Data excerpts:
=-=-=
Example split_run :
  map (PyStr.split ",") ["a,b,,c,"; ""; ","] = [["a"; "b"; ""; "c"; ""]; [""]; [""; ""]].
Proof. reflexivity. Qed.

Example int_run :
  map PyStr.int [" 12 "; "-5"; "+1_000"; "007"; "-0"; "abc"; ""; "+"; "1__0"; "_1";
                 "1_"; "- 5"; "--5"; "1 2"; "0x10"]
  = [Some 12%Z; Some (-5)%Z; Some 1000%Z; Some 7%Z; Some 0%Z; None; None; None; None;
     None; None; None; None; None; None].
Proof. vm_compute. reflexivity. Qed.

(** Digits and white space of other scripts are read; a full-width plus
    sign, a superscript two and the separator FS are not. *)
Example int_wide_run :
  map PyStr.int
      [Fixture.nbsp +++ Fixture.wide_three;
       "1" +++ Fixture.wide_three;
       PyStr.utf8 1635;
       Fixture.wide_space +++ "-" +++ PyStr.utf8 65297 +++ "_" +++ PyStr.utf8 1634
         +++ String (ascii_of_nat 11) "";
       PyStr.utf8 120785 +++ PyStr.utf8 43217;
       PyStr.utf8 65291 +++ "1";
       PyStr.utf8 178;
       String (ascii_of_nat 28) "5"]
  = [Some 3%Z; Some 13%Z; Some 3%Z; Some (-12)%Z; Some 31%Z; None; None; None].
Proof. vm_compute. reflexivity. Qed.

(** A literal may have 4300 digits and no more; zeros in front count,
    signs, blanks and underscores do not. *)
Example int_limit_run :
  map PyStr.int
      [Fixture.zeros 4300; Fixture.zeros 4301;
       " -" +++ Fixture.zeros 4300 +++ " "; "0_" +++ Fixture.zeros 4300]
  = [Some 0%Z; None; Some 0%Z; None].
Proof. vm_compute. reflexivity. Qed.

Example html_escape_run : PyStr.html_escape "<a&b>'" = "&lt;a&amp;b&gt;&#x27;".
Proof. reflexivity. Qed.

Example sorted_run : sorted ["b"; "a"; "B"; ""; "ab"] = [""; "B"; "a"; "ab"; "b"].
Proof. reflexivity. Qed.

Example of_nat_run : map PyStr.of_nat [0; 7; 10; 205] = ["0"; "7"; "10"; "205"].
Proof. reflexivity. Qed.

(** The reader of tables on a text with empty lines, with a cell too
    many, and with an empty first line, which leaves the rows without
    named cells. *)
Example plain_DictReader_run :
  map Fixture.plain_DictReader
      [Fixture.line ["Node"; "Tier"] +++ Fixture.nl
       +++ Fixture.line ["A"; "0"; "x"] +++ Fixture.nl;
       Fixture.nl +++ Fixture.line ["Node"; "Tier"] +++ Fixture.line ["A"; "0"];
       ""]
  = [[[("Node", "A"); ("Tier", "0")]]; [[]; []]; []].
Proof. vm_compute. reflexivity. Qed.

(** [open] where there are no files. *)
Example no_files_run :
  map Fixture.no_files
      [""; "a"; "a/.."; "."; ".//."; "/"; Fixture.zeros 255; Fixture.zeros 256;
       "a/" +++ Fixture.zeros 256; Fixture.zeros 256 +++ "/a";
       "/" +++ Fixture.zeros 200 +++ "/" +++ Fixture.zeros 200;
       String Ascii.zero "a"]
  = [Raise FileNotFoundError; Raise FileNotFoundError; Raise FileNotFoundError;
     Raise (OSError 21); Raise (OSError 21); Raise (OSError 21);
     Raise FileNotFoundError; Raise (OSError 36);
     Raise FileNotFoundError; Raise (OSError 36);
     Raise FileNotFoundError;
     Raise (ValueError (String Ascii.zero "a"))].
Proof. vm_compute. reflexivity. Qed.

(** The tables with characters beyond ASCII: tier, prerequisites and the
    node of the part are those that Python reads. *)
Example wide_tables_run :
  read_tech_tree (Fixture.world Fixture.tree_wide "") TECH_TREE_URL
  = Ok [("A", {| tier := 3; description := "first"; prerequisites := []; parts := [] |});
        ("B", {| tier := 1; description := "second"; prerequisites := ["A"];
                 parts := [] |})]
  /\ fst (read_parts_catalog (Fixture.world Fixture.tree_wide Fixture.catalog_wide)
                             PARTS_LIST_URL Fixture.start)
     = Ok [0]
  /\ part_at (snd (read_parts_catalog (Fixture.world Fixture.tree_wide Fixture.catalog_wide)
                                      PARTS_LIST_URL Fixture.start)) 0
     = Fixture.engine
  /\ fst (main (Fixture.world Fixture.tree_wide Fixture.catalog_wide) Fixture.start)
     = Ok tt.
Proof. repeat split; vm_compute; reflexivity. Qed.

(** On a disk that cannot be written, [main] renders the graph and ends
    with the error of [open] before the last line. *)
Example read_only_run :
  exists graph st',
    main (Fixture.read_only Fixture.tree_AB Fixture.catalog_E1) Fixture.start
    = (Raise (OSError 30), st')
    /\ filter writes_file (output st') = [Render graph "tech_tree"]
    /\ last (output st') (Print "") = Print "Graph saved as tech_tree.png".
Proof. eexists _, _. split; [|split]; vm_compute; reflexivity. Qed.

(* ================================================================== *)
(** ** More on [read_tech_tree] *)

Lemma filter_twice {A} (f g : A -> bool) (l : list A) :
  filter f (filter g l) = filter (fun x => g x && f x) l.
Proof.
  induction l as [|x r IH]; simpl; [reflexivity|].
  destruct (g x); simpl; [destruct (f x); now rewrite IH | exact IH].
Qed.

Lemma filter_all {A} (f : A -> bool) (l : list A) :
  (forall x, f x = true) -> filter f l = l.
Proof.
  intros H. induction l as [|x r IH]; simpl; [reflexivity|]. now rewrite H, IH.
Qed.

Lemma contains_set {V} (d : Dict.t V) (k k' : string) (v : V) :
  Dict.contains (Dict.set d k v) k' = String.eqb k k' || Dict.contains d k'.
Proof.
  unfold Dict.contains. rewrite get_set. destruct (String.eqb k k'); reflexivity.
Qed.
=-=-=
● **What you will do**
Check every line above for the word "first" and copy those that have it.

● **Answer box**
    many, and with an empty first line, which leaves the rows without
  = Ok [("A", {| tier := 3; description := "first"; prerequisites := []; parts := [] |});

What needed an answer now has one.